En revanche, la prouesse du metteur en scène est remarquable d’audace, dans un paysage théâtral marqué par le double impératif catégorique de beauté et de jeunesse pour vendre des entrées. À rebours des lois du commerce, Pelloquet choisit de forcer le trait dans le sens du hideux et du pathétiquement ringard. Composant une esthétique à mi-chemin entre les Deschiens et les Bidochon, il nous façonne des personnages laids, teigneux, gâteux ou tyranniques, dans un décor intérieur banalement immonde. Et surtout, il ne nous sert sur le plateau que des comédiens d’âge mûr, voire très mûr : même le rôle qui aurait pu être tenu par un gamin est artificiellement usé.

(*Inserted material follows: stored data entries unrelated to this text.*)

(** X6.  A 400 from the callback is an answer to its input alone: it is
    given only when [code] or [state] is missing or empty, or when the
    state does not decode (no JSON, or JSON [null]); the store and the
    log are as they were, and the answer is the same whatever the
    configuration and whatever the provider would have said. *)
Theorem callback_bad_request {platform : Platform} (config : LinkedInConfig)
  (env : Env) (request : Request) (st st' : State) (reply : Reply) :
  linkedInCallback config env request st = (Ok reply, st') ->
  status reply = 400 ->
  st' = st
  /\ (((missing (query_code request) || missing (query_state request))%bool = true
       /\ reply = missing_parameters)
      \/ ((missing (query_code request) || missing (query_state request))%bool = false
          /\ reply = invalid_state
          /\ forall decoded,
               JSON_parse (from_base64 (text (query_state request))) = Some decoded ->
               decoded = JNull \/ decoded = JUndefined))
  /\ forall config' env',
       linkedInCallback config' env' request st = (Ok reply, st).
Proof.
  intros Hrun H400.
  destruct (missing (query_code request) || missing (query_state request))%bool eqn:Hm.
  - assert (Hall : forall c e,
              linkedInCallback c e request st = (Ok missing_parameters, st)).
    { intros c e. unfold linkedInCallback, try_catch, bind. rewrite Hm. reflexivity. }
    rewrite Hall in Hrun. injection Hrun as <- <-.
    split; [reflexivity|]. split; [left; split; reflexivity | exact Hall].
  - pose proof Hm as Hm'. apply orb_false_iff in Hm'. destruct Hm' as [Hcode Hstate].
    pose proof (decode_state_cases (text (query_state request)) st) as Hd.
    assert (Hall : fst (decode_state (text (query_state request)) st)
                   = Ok (inl invalid_state) ->
                   forall c e, linkedInCallback c e request st = (Ok invalid_state, st)).
    { intros Hdecode c e. unfold linkedInCallback, try_catch, bind.
      rewrite Hm. simpl.
      rewrite (stateless_run _ st (decode_state_stateless _)), Hdecode.
      reflexivity. }
    destruct (JSON_parse (from_base64 (text (query_state request))))
      as [decoded|] eqn:Hparse.
    + destruct (js_get decoded "userId") as [userId|e|why] eqn:Hget.
      * exfalso.
        assert (Hdecode : fst (decode_state (text (query_state request)) st)
                          = Ok (inr userId)) by (rewrite Hd; reflexivity).
        destruct (callback_after_decode config env request userId st
                    Hcode Hstate Hdecode)
          as [(e & st1 & Hr & _)
             | [(why & Hr) | (r & st1 & user & row & t & p & Hr & H200 & _)]];
          rewrite Hr in Hrun.
        -- injection Hrun as <- <-. discriminate H400.
        -- discriminate Hrun.
        -- injection Hrun as <- <-. rewrite H200 in H400. discriminate H400.
      * assert (Hdecode : fst (decode_state (text (query_state request)) st)
                          = Ok (inl invalid_state)) by (rewrite Hd; reflexivity).
        rewrite (Hall Hdecode) in Hrun. injection Hrun as <- <-.
        split; [reflexivity|]. split; [|exact (Hall Hdecode)].
        right. split; [reflexivity|]. split; [reflexivity|].
        intros decoded' [= <-].
        destruct decoded; simpl in Hget; try discriminate; auto.
      * exfalso. unfold linkedInCallback, try_catch, bind in Hrun.
        rewrite Hm in Hrun. simpl in Hrun. rewrite Hd in Hrun. simpl in Hrun.
        discriminate Hrun.
    + assert (Hdecode : fst (decode_state (text (query_state request)) st)
                        = Ok (inl invalid_state)) by (rewrite Hd; reflexivity).
      rewrite (Hall Hdecode) in Hrun. injection Hrun as <- <-.
      split; [reflexivity|]. split; [|exact (Hall Hdecode)].
      right. split; [reflexivity|]. split; [reflexivity|].
      intros decoded' [=].
Qed.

Du coup, l’œuvre n’est plus axée sur la médecine mais sur la vieillesse. Ici est la réussite du spectacle.
« Moderne = future vieillerie » 1
Naturellement doués et intelligemment dirigés, les six comédiens se donnent avec une générosité qui force le respect et arrache des larmes de rire à plus d’un moment. Gérard Darman est un grand-père sourd et boulimique aussi attachant qu’il est collant. On reste pantois devant les talents de contorsionniste d’Yvette Poirier, spécialité plutôt inattendue pour interpréter le rôle de l’aïeule. Christine Peyssens forme avec Patrick Pelloquet un couple prodigieusement présent et crédible alors même qu’il est caricatural. On gratouille et on chatouille ici quelques vérités sur la tendresse entre proches, qui ressemble souvent à un prurit, oscillant entre irritation insupportable et envie d’y retourner néanmoins.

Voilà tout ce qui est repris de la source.